Ecosyste.ms: Awesome

An open API service indexing awesome lists of open source software.

Awesome Lists | Featured Topics | Projects

https://github.com/spcl/perf-taint

Taint-based program analysis framework for empirical performance modeling.
https://github.com/spcl/perf-taint

clang compiler hpc llvm performance-analysis performance-modeling

Last synced: 3 months ago
JSON representation

Taint-based program analysis framework for empirical performance modeling.
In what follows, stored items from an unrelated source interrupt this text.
(* ===== verification/Floats.v ===== *)
(** * Doubles and their decimal text

    The writer's shortest decimal text of a double ([float_repr]) is read back by the
    reader's rounding ([decimal_float]) as the same double: the candidates of
    [shortest_digits] lie where every decimal rounds to the double, seventeen digits
    always reach one, and the three shapes of the text parse to the digits written. *)

From stdpp Require Import base tactics list strings pretty.
From Stdlib Require Import ZArith Lia Ascii SpecFloat.
From S2P Require Import Prelude Text Json Reader Utf8 ReaderSafety.
Import Strict.

#[local] Open Scope Z_scope.

(** ** Rounding to the nearest double *)
Abbreviation fexp64 := (fexp 53 1024).
Lemma fexp_is e : fexp64 e = Z.max (e - 53) (-1074).
Proof. done. Qed.
Lemma digits_bounds p : 2 ^ (Zpos (digits2_pos p) - 1) <= Zpos p < 2 ^ Zpos (digits2_pos p).
Proof.
  induction p as [p IH|p IH|]; cbn [digits2_pos]; [..|by vm_compute].
  all: rewrite Pos2Z.inj_succ; replace (Z.succ (Zpos (digits2_pos p)) - 1) with (Z.succ (Zpos (digits2_pos p) - 1)) by lia;
    rewrite !Z.pow_succ_r by lia; lia.
Qed.
Lemma digits_above n : 0 <= n -> n < 2 ^ Zdigits2 n.
Proof. intros Hn. destruct n as [|p|p]; [by vm_compute|apply digits_bounds|lia]. Qed.
Lemma digits_below n : 0 < n -> 2 ^ (Zdigits2 n - 1) <= n /\ 1 <= Zdigits2 n.
Proof. intros Hn. destruct n as [|p|p]; [lia| |lia]. split; [apply digits_bounds|cbn; lia]. Qed.

(** A shift record stands for the fraction [a / b] when [2 m + r] is the whole part of its
    double and [s] says whether anything is left. *)
Definition stands (a b : Z) (mrs : shr_record) : Prop :=
  let q := 2 * shr_m mrs + Z.b2z (shr_r mrs) in 0 <= shr_m mrs /\ q * b <= 2 * a < (q + 1) * b /\ (shr_s mrs = false <-> 2 * a = q * b).
Lemma stands_shr a b mrs : stands a b mrs -> 0 < b -> stands a (2 * b) (shr_1 mrs).
Proof.
  destruct mrs as [m r s]. unfold stands. cbn [shr_m shr_r shr_s]. intros (Hm & Hq & Hs) Hb.
  assert (m = 2 * shr_m (shr_1 (Build_shr_record m r s)) + Z.b2z (shr_r (shr_1 (Build_shr_record m r s))) /\ 0 <= shr_m (shr_1 (Build_shr_record m r s))
    /\ shr_s (shr_1 (Build_shr_record m r s)) = r || s) as (E & H0 & Es).
  { destruct m as [|[p|p|]|p]; cbn; lia || done. }
  rewrite <- E. split; [done|]. rewrite Es. split; [destruct r; cbn [Z.b2z] in *; nia|].
  destruct r, s; cbn [orb Z.b2z] in *; destruct Hs as [Hs1 Hs2]; split; intros H; try done; try (specialize (Hs1 eq_refl)); try nia; exfalso; try nia.
Qed.
Lemma stands_iter a b mrs p : stands a b mrs -> 0 < b -> stands a (b * 2 ^ Zpos p) (iter_pos shr_1 p mrs).
Proof.
  revert b mrs. induction p as [p IH|p IH|]; intros b mrs H Hb; cbn [iter_pos].
  - replace (b * 2 ^ Zpos p~1) with (2 * b * 2 ^ Zpos p * 2 ^ Zpos p) by (replace (Zpos p~1) with (1 + Zpos p + Zpos p) by lia; rewrite !Z.pow_add_r by lia; change (2 ^ 1) with 2; ring).
    assert (0 < 2 ^ Zpos p) by (apply Z.pow_pos_nonneg; lia). apply IH; [|nia]. apply IH; [|lia]. by apply stands_shr.
  - replace (b * 2 ^ Zpos p~0) with (b * 2 ^ Zpos p * 2 ^ Zpos p) by (replace (Zpos p~0) with (Zpos p + Zpos p) by lia; rewrite !Z.pow_add_r by lia; ring).
    assert (0 < 2 ^ Zpos p) by (apply Z.pow_pos_nonneg; lia). apply IH; [|nia]. by apply IH.
  - change (2 ^ 1) with 2. rewrite Z.mul_comm. by apply stands_shr.
Qed.
(** A fraction within half a unit of [k], strictly when [k] is odd, rounds to it. *)
Lemma nearest a b mrs k : stands a b mrs -> 0 < b -> (2 * k - 1) * b <= 2 * a <= (2 * k + 1) * b -> (Z.even k = false -> (2 * k - 1) * b < 2 * a < (2 * k + 1) * b) ->
  round_nearest_even (shr_m mrs) (loc_of_shr_record mrs) = k.
Proof.
  destruct mrs as [m r s]. unfold stands. cbn [shr_m shr_r shr_s]. intros (Hm & Hq & Hs) Hb Hk Hodd.
  destruct r, s; cbn [loc_of_shr_record round_nearest_even Z.b2z] in *.
  - assert (2 * a <> (2 * m + 1) * b) by (intros E; apply Hs in E; done). nia.
  - assert (2 * a = (2 * m + 1) * b) as E by by apply Hs. assert (m = k \/ m = k - 1) as [-> | ->] by nia.
    + destruct (Z.even k) eqn:Ek; [done|]. specialize (Hodd eq_refl). lia.
    + destruct (Z.even k) eqn:Ek; [|specialize (Hodd eq_refl); nia]. rewrite Z.even_sub, Ek. cbn. lia.
  - assert (2 * a <> (2 * m + 0) * b) by (intros E; apply Hs in E; done). nia.
  - assert (2 * a = (2 * m + 0) * b) as E by by apply Hs. nia.
Qed.
Lemma leap_terms y : 1 <= y ->
  (if Z.rem y 4 =? 0 then 1 else 0) - (if Z.rem y 100 =? 0 then 1 else 0)
  + (if Z.rem y 400 =? 0 then 1 else 0) = if is_leap y then 1 else 0.
Proof.
  intros Hy. unfold is_leap. rewrite !Z.rem_mod_nonneg by lia.
  destruct (Z.eqb_spec (y mod 400) 0) as [H4|H4].
  - assert (y mod 100 = 0) as -> by (apply Z.mod_divide in H4 as [k ->]; [|lia];
      replace (k * 400) with (k * 4 * 100) by lia; apply Z.mod_mul; lia).
    assert (y mod 4 = 0) as -> by (apply Z.mod_divide in H4 as [k ->]; [|lia];
      replace (k * 400) with (k * 100 * 4) by lia; apply Z.mod_mul; lia).
    reflexivity.
  - destruct (Z.eqb_spec (y mod 100) 0) as [H1|H1].
    + assert (y mod 4 = 0) as -> by (apply Z.mod_divide in H1 as [k ->]; [|lia];
        replace (k * 100) with (k * 25 * 4) by lia; apply Z.mod_mul; lia).
      reflexivity.
    + destruct (y mod 4 =? 0); reflexivity.
Qed.

Lemma days_before_year_succ y : 1 <= y ->
  days_before_year (y + 1) = days_before_year y + days_in_year y.
Proof.
  intros Hy. unfold days_before_year, days_in_year. replace (y + 1 - 1) with y by lia.
  pose proof (quot_succ 4 y). pose proof (quot_succ 100 y). pose proof (quot_succ 400 y).
  pose proof (leap_terms y Hy). destruct (is_leap y); lia.
Qed.

Lemma days_in_year_bound y : 365 <= days_in_year y <= 366.
Proof. unfold days_in_year. destruct (is_leap y); lia. Qed.

Lemma days_before_year_mono y z : 1 <= y -> y <= z ->
  days_before_year y + 365 * (z - y) <= days_before_year z.
Proof.
  intros Hy Hz. replace z with (y + (z - y)) by lia.
  assert (0 <= z - y) as Hk by lia. revert Hk. generalize (z - y) as k.
  intros k Hk. revert k Hk. apply (natlike_ind (fun k => _)); cbn -[Z.add Z.sub Z.mul].
  - rewrite Z.add_0_r. lia.
  - intros k Hk IH. replace (y + Z.succ k) with (y + k + 1) by lia.
    rewrite days_before_year_succ by lia. pose proof (days_in_year_bound (y + k)). lia.
Qed.

Lemma days_before_cycle q : 0 <= q -> days_before_year (q * 400 + 1) = q * DAYS_IN_400_YEARS.
Proof.
  intros Hq. unfold days_before_year, DAYS_IN_400_YEARS.
  replace (q * 400 + 1 - 1) with (q * 400) by lia.
  rewrite !Z.quot_div_nonneg by lia.
  replace (q * 400 / 4) with (q * 100) by (apply Z.div_unique with 0; lia).
  replace (q * 400 / 100) with (q * 4) by (apply Z.div_unique with 0; lia).
  rewrite Z.div_mul by lia. lia.
Qed.

(** ** Months *)
Lemma days_before_month_succ y m : 1 <= m <= 12 ->
  days_before_month y (m + 1) = days_before_month y m + days_in_month y m.
Proof.
  intros Hm. assert (m = 1 \/ m = 2 \/ m = 3 \/ m = 4 \/ m = 5 \/ m = 6 \/ m = 7 \/ m = 8
    \/ m = 9 \/ m = 10 \/ m = 11 \/ m = 12) as Hc by lia.
  unfold days_before_month, days_in_month.
  destruct_or! Hc; subst m; destruct (is_leap y) eqn:E;
    cbv -[is_leap]; rewrite ?E; reflexivity.
Qed.

Lemma days_before_month_1 y : days_before_month y 1 = 0.
Proof. reflexivity. Qed.

Lemma days_before_month_13 y : days_before_month y 13 = days_in_year y.
Proof.
  destruct (is_leap y) eqn:E; cbv -[is_leap]; rewrite ?E; reflexivity.
Qed.
(** ** File inputs ([input_file.rs]) *)
Definition MAX_INPUT_FILES : Z := 1.
Definition MAX_PROPERTY_NAME : Z := 128.
Definition MAX_FILE_BYTES : Z := 8 * 1024 * 1024.
Definition MAX_BASE64_CHARACTERS : Z := 4 * ((8 * 1024 * 1024 + 2) / 3).
Definition MAX_NAME_BYTES : Z := 255.
Definition MAX_MEDIA_TYPE : Z := 127.
Definition MAX_INVOCATION_BYTES : Z := 512 * 1024.
Definition MAX_FILE_INVOCATION_BYTES : Z := 12 * 1024 * 1024.
Definition MAX_RESPONSES : Z := 8.
Definition MAX_CHOICES : Z := 32.
Definition MAX_CHOICE_CHARACTERS : Z := 128.
Definition TEXT_RESPONSE_BOUNDS : list (string * Z) :=
  [("input:text", 16000); ("input:textarea", 16000); ("input:password", 1024); ("input:phone", 64);
   ("input:select", 128); ("input:choice", 128)]%string.
Definition FILE_KEYS : list string := ["name"; "media_type"; "size"; "sha256"; "content"]%string.

Definition file_id_schema : Value :=
  VObject [("type", text "string"); ("minLength", int 32); ("maxLength", int 32); ("pattern", text "^[0-9a-f]{32}$")]%string.
Definition withheld_content : Value := VObject [("type", text "withheld")]%string.

Definition lowercase_hex (s : string) (n : Z) : bool := exactly n is_hex s.
(** [authorizes] of a declared kind. *)
Definition kind_authorizes (kind : Value) : bool :=
  match as_str kind with Some k => contains AUTHORIZATION_KINDS k | None => false end.
(* ===== verification/Human.v ===== *)
(** * Human requests of Actions and their replay transcripts

    [action/src/human/mod.rs]: admission of one Action's human request, of a
    person's answer to it, and the transcripts that carry the admitted answers to
    the Action's replays. *)

From stdpp Require Import base tactics list strings pretty.
From Stdlib Require Import ZArith Lia Ascii.
From S2P Require Import Prelude Text Json Reader Utf8 ReaderSafety Floats RoundTrip Calendar Platform Requests.

#[local] Open Scope Z_scope.

Definition MAX_REQUESTS_PER_ACTION : nat := 8.
Definition MAX_REQUESTS_PER_TURN : nat := 16.
Definition COPY_FIELDS : list string := ["title"; "description"; "label"; "placeholder"]%string.
Definition OPTION_COPY_FIELDS : list string := ["label"; "description"]%string.

(** [Result<T, HumanRequestError>]: an error carries its message. *)
Definition human (A : Type) : Type := (string + A)%type.
#[global] Instance human_ret : MRet human := fun A a => inr a.
#[global] Instance human_bind : MBind human := fun A B f m => match m with inl e => inl e | inr a => f a end.

Definition authorizes (kind : string) : bool := contains AUTHORIZATION_KINDS kind.

Module HumanRequest.
Record HumanRequest : Type := mk {
  kind : string;
  ordinal : nat;
  fingerprint : string;
  canonical : string;
  stored_input : option string;
  catalog : string
}.
End HumanRequest.

(** [payload] and [messages]. *)
Definition request_payload (r : HumanRequest.HumanRequest) : Value :=
  default VNull (json_parse (HumanRequest.canonical r)).
Definition request_messages (r : HumanRequest.HumanRequest) : Value :=
  default VNull (json_parse (HumanRequest.catalog r)).

(** ** Admitting a request *)
Definition declared_stored_input (request : Value) (stored_inputs : list string) : human (option string) :=
  match get request "stored_input" with
  | Some (VString id) =>
      if contains stored_inputs id then inr (Some id)
      else inl "Assistant Action Stored Input request is undeclared"%string
  | _ => inr None
  end.

Definition framed (request : Value) (fingerprint : string) : string :=
  match request with
  | VObject ms => canonical (VObject (ms ++ [("fingerprint"%string, VString fingerprint)]))
  | _ => canonical request
  end.

(** The message ids of every copy reference, in the order of the fields. *)
Definition message_of (reference : Value) : option string := text_of (get reference "message").
Definition referenced_messages (request : Value) : list string :=
  let own := omap (get request) COPY_FIELDS in
  let optional := match get request "options" with
                  | Some (VArray options) => concat (map (fun o => omap (get o) OPTION_COPY_FIELDS) options)
                  | _ => []
                  end in
  omap message_of (own ++ optional).

Definition referenced_catalog (request : Value) (catalog : Catalog) : string :=
  canonical (VArray (map VObject (omap (catalog_get catalog) (dedup (stable_sort sleb (referenced_messages request)))))).

Section AdmitRequest.
  Context {PF : Platform} {V : Vocabulary}.

Definition validate_request (value : Value) (capabilities stored_inputs : list string) (messages : Value)
  : human HumanRequest.HumanRequest :=
  let invalid := "Assistant Action human request is invalid"%string in
  match value with
  | VObject ms =>
      match get value "fingerprint" with
      | Some (VString fingerprint) =>
          if negb (SHA256_RE fingerprint) then inl invalid
          else
            let request := VObject (List.filter (fun kv => negb (fst kv =s "fingerprint")) ms) in
            let catalog := catalog_by_id messages in
            match get request "kind" with
            | Some (VString kind) =>
                if negb (contains capabilities kind) then inl invalid
                else if is_some (request_error request catalog) then inl invalid
                else if negb (fingerprint =s sha256_hex (canonical request))
                then inl "Assistant Action human request fingerprint is invalid"%string
                else
                  stored_input ← declared_stored_input request stored_inputs;
                  match (v ← get request "ordinal"; small_int v) with
                  | Some ordinal =>
                      if ordinal <? 0 then inl invalid
                      else inr (HumanRequest.mk kind (Z.to_nat ordinal) fingerprint (framed request fingerprint)
                                  stored_input (referenced_catalog request catalog))
                  | None => inl invalid
                  end
            | _ => inl invalid
            end
      | _ => inl invalid
      end
  | _ => inl invalid
  end.
End AdmitRequest.

(** ** Admitting a response *)
Module HumanResponse.
Record HumanResponse : Type := mk {
  kind : string;
  ordinal : nat;
  fingerprint : string;
  value : Value
}.
End HumanResponse.

(** [payload]: the replay frame. *)
Definition response_payload (r : HumanResponse.HumanResponse) : Value :=
  VObject [("kind", VString (HumanResponse.kind r)); ("ordinal", int (Z.min (Z.of_nat (HumanResponse.ordinal r)) i64_max));
           ("fingerprint", VString (HumanResponse.fingerprint r)); ("value", HumanResponse.value r)]%string.

Definition request_int (request : Value) (key : string) : option Z := v ← get request key; small_int v.
Definition option_values (request : Value) : option (list string) :=
  match get request "options" with
  | Some (VArray options) => Some (omap (fun o => text_of (get o "value")) options)
  | _ => None
  end.
Definition optional (request : Value) : bool :=
  match get request "required" with Some (VBool false) => true | _ => false end.
(** [is_some_and(|minimum| minimum <= n)] and its upper counterpart. *)
Definition at_least (bound : option Z) (n : Z) : bool := match bound with Some low => low <=? n | None => false end.
Definition at_most (bound : option Z) (n : Z) : bool := match bound with Some high => n <=? high | None => false end.

(** [admitted]: whether the request admits the answer. *)
Definition response_admitted (request : Value) (kind : string) (value : Value) : bool :=
  if authorizes kind then is_true value
  else if (kind =s "input:select") || (kind =s "input:choice") then
    match as_str value with
    | Some choice =>
        match option_values request with
        | Some allowed => contains allowed choice || (is_empty choice && optional request)
        | None => false
        end
    | None => false
    end
  else if kind =s "input:choices" then
    match array value, option_values request with
    | Some items, Some allowed =>
        match mapM as_str items with
        | Some chosen =>
            let count := Z.min (len chosen) i64_max in
            distinct_texts [] chosen
            && (at_least (request_int request "min_selections") count && at_most (request_int request "max_selections") count)
            && forallb (contains allowed) chosen
        | None => false
        end
    | _, _ => false
    end
  else match as_str value with
  | Some text =>
      let length := Z.min (char_len text) i64_max in
      (optional request || negb (is_empty text))
      && at_least (request_int request "min_length") length && at_most (request_int request "max_length") length
  | None => false
  end.

Definition admit_response (request : HumanRequest.HumanRequest) (value : Value) : human HumanResponse.HumanResponse :=
  if negb (response_admitted (request_payload request) (HumanRequest.kind request) value)
  then inl "human response does not match its reviewed request"%string
  else inr (HumanResponse.mk (HumanRequest.kind request) (HumanRequest.ordinal request) (HumanRequest.fingerprint request) value).

(** ** Transcripts *)
Module ActionTranscript.
Record ActionTranscript : Type := mk {
  interrupt_id : string;
  responses : list HumanResponse.HumanResponse
}.
End ActionTranscript.
Definition transcript_new (interrupt_id : string) : ActionTranscript.ActionTranscript :=
  ActionTranscript.mk interrupt_id [].

Definition require_next (t : ActionTranscript.ActionTranscript) (request : HumanRequest.HumanRequest) : human unit :=
  if (MAX_REQUESTS_PER_ACTION <=? length (ActionTranscript.responses t))%nat
     || negb (Nat.eqb (HumanRequest.ordinal request) (length (ActionTranscript.responses t)))
  then inl "Assistant Action human request sequence is invalid"%string
  else inr tt.

Definition authorizing (r : HumanResponse.HumanResponse) : bool := authorizes (HumanResponse.kind r).

(** [append]. *)
Definition transcript_append (t : ActionTranscript.ActionTranscript) (request : HumanRequest.HumanRequest) (value : Value)
  : human ActionTranscript.ActionTranscript :=
  if is_some (HumanRequest.stored_input request) then inl "Assistant Action Stored Input is answered by injection"%string
  else
    _ ← require_next t request;
    if authorizes (HumanRequest.kind request) && existsb authorizing (ActionTranscript.responses t)
    then inl "Assistant Action requested authorization more than once"%string
    else
      response ← admit_response request value;
      inr (ActionTranscript.mk (ActionTranscript.interrupt_id t) (ActionTranscript.responses t ++ [response])).

(** [authorized]. *)
Definition transcript_authorized (t : ActionTranscript.ActionTranscript) (human_requests : list string) : bool :=
  match List.filter authorizes human_requests with
  | [declared] => existsb (fun r => HumanResponse.kind r =s declared) (ActionTranscript.responses t)
  | _ => false
  end.
Definition payloads (t : ActionTranscript.ActionTranscript) : list Value :=
  map response_payload (ActionTranscript.responses t).

Module Admission.
Record Admission : Type := mk {
  transcripts : list ActionTranscript.ActionTranscript;
  requests_used : nat;
  stored_input : option (string * string)
}.
End Admission.

Definition of_interrupt (interrupt_id : string) (t : ActionTranscript.ActionTranscript) : bool :=
  ActionTranscript.interrupt_id t =s interrupt_id.

Definition append_response (transcripts : list ActionTranscript.ActionTranscript) (interrupt_id : string)
  (request : HumanRequest.HumanRequest) (value : Value) (requests_used : nat) : human Admission.Admission :=
  if (MAX_REQUESTS_PER_TURN <=? requests_used)%nat then inl "Team turn exceeded its human request limit"%string
  else
    let matching := List.filter (of_interrupt interrupt_id) transcripts in
    if (1 <? length matching)%nat then inl "Action human transcript is ambiguous"%string
    else
      let current := match matching with current :: _ => current | [] => transcript_new interrupt_id end in
      match HumanRequest.stored_input request with
      | Some stored_input =>
          _ ← require_next current request;
          response ← admit_response request value;
          match HumanResponse.value response with
          | VString secret => inr (Admission.mk transcripts (S requests_used) (Some (stored_input, secret)))
          | _ => inl "human response does not match its reviewed request"%string
          end
      | None =>
          updated ← transcript_append current request value;
          inr (Admission.mk (List.filter (fun t => negb (of_interrupt interrupt_id t)) transcripts ++ [updated])
                 (S requests_used) None)
      end.

Definition retain_unfinished (transcripts : list ActionTranscript.ActionTranscript) (completed : list string)
  : list ActionTranscript.ActionTranscript :=
  List.filter (fun t => negb (contains completed (ActionTranscript.interrupt_id t))) transcripts.
(** ** Occurrences *)
Lemma has_prefix_iff p s : has_prefix p s = true <-> exists t, s = p +:+ t.
Proof.
  unfold has_prefix. destruct (strip_prefix p s) as [t|] eqn:H; cbn [is_some].
  - apply strip_prefix_app in H. split; [eauto|done].
  - split; [done|]. intros [t Ht%strip_prefix_app]. congruence.
Qed.
Lemma has_prefix_nil s : has_prefix "" s = true.
Proof. apply has_prefix_iff. by exists s. Qed.
Lemma has_prefix_cons a p b s : has_prefix (String a p) (String b s) = true <-> a = b /\ has_prefix p s = true.
Proof.
  rewrite !has_prefix_iff. split.
  - intros [t H]. rewrite string_app_cons in H. injection H as -> ->. eauto.
  - intros [-> [t ->]]. by exists t.
Qed.
Lemma has_prefix_cons_nil a p : has_prefix (String a p) "" = false.
Proof. done. Qed.

Lemma has_sub_cons n a s : has_sub n (String a s) = has_prefix n (String a s) || has_sub n s.
Proof. done. Qed.
Lemma has_prefix_app_l n s t : has_prefix n s = true -> has_prefix n (s +:+ t) = true.
Proof. rewrite !has_prefix_iff. intros [u ->]. exists (u +:+ t). by rewrite string_app_assoc. Qed.
Lemma has_prefix_sub n s : has_prefix n s = true -> has_sub n s = true.
Proof. intros H. destruct s; cbn [has_sub]; by rewrite H. Qed.
Lemma has_sub_app_l n s t : has_sub n s = true -> has_sub n (s +:+ t) = true.
Proof.
  induction s as [|a s IH].
  - cbn [has_sub]. rewrite orb_false_r. intros H. apply has_prefix_sub. by apply (has_prefix_app_l n "" t).
  - rewrite string_app_cons, !has_sub_cons, !orb_true_iff. intros [H|H]; [left|right; auto].
    rewrite <- string_app_cons. by apply has_prefix_app_l.
Qed.
Lemma has_sub_app_r n s t : has_sub n t = true -> has_sub n (s +:+ t) = true.
Proof. intros H. induction s as [|a s IH]; [done|]. rewrite string_app_cons, has_sub_cons, IH. apply orb_true_r. Qed.

Lemma lower_app s t : lower (s +:+ t) = lower s +:+ lower t.
Proof. induction s as [|a s IH]; [done|]. rewrite string_app_cons. cbn [lower]. by rewrite IH. Qed.
Lemma length_lower s : String.length (lower s) = String.length s.
Proof. induction s as [|a s IH]; [done|]. cbn. by rewrite IH. Qed.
Awesome Lists containing this project

README

        

# perf-taint

**LLVM-based taint analysis framework for HPC performance modeling.**

[![CircleCI](https://circleci.com/gh/spcl/perf-taint.svg?style=shield)](https://circleci.com/gh/spcl/perf-taint)
![Release](https://img.shields.io/github/v/release/spcl/perf-taint)
![Docker Image](https://img.shields.io/docker/v/spcleth/perf-taint/latest?label=Docker)
![GitHub issues](https://img.shields.io/github/issues/spcl/perf-taint)
![GitHub pull requests](https://img.shields.io/github/issues-pr/spcl/perf-taint)

Perf-taint implements taint-based analysis of the program's performance to find the performance-relevant
parameters and discover functions that impact the program's performance. Perf-taint generates
a structured JSON file describing relevant functions. We use that to enhance Extra-P empirical
performance modeling tool with our new performance analysis and construct
hybrid, white-box performance models.

The tool consists of two parts: an LLVM compiler pass and a runtime library. The compiler pass
performs static analysis to determine which functions are definitely not performance-relevant
and instruments the code with taint propagation. The resulting application is linked with our
runtime library that aggregates tainted data and constructs [a JSON performance profile](docs/json.md).
The profile [is passed to Extra-P](docs/extrap.md) to use the program information in the modeling process.
Our tool supports [parallel MPI programs](docs/mpi.md), and [OpenMP support](docs/openmp.md) is planned for the next release.
The documentation describes in detail [the design and implementation of our
tool](docs/design.md) and provides [a step-by-step explanation](docs/example.md) of our compilation and modeling pipeline.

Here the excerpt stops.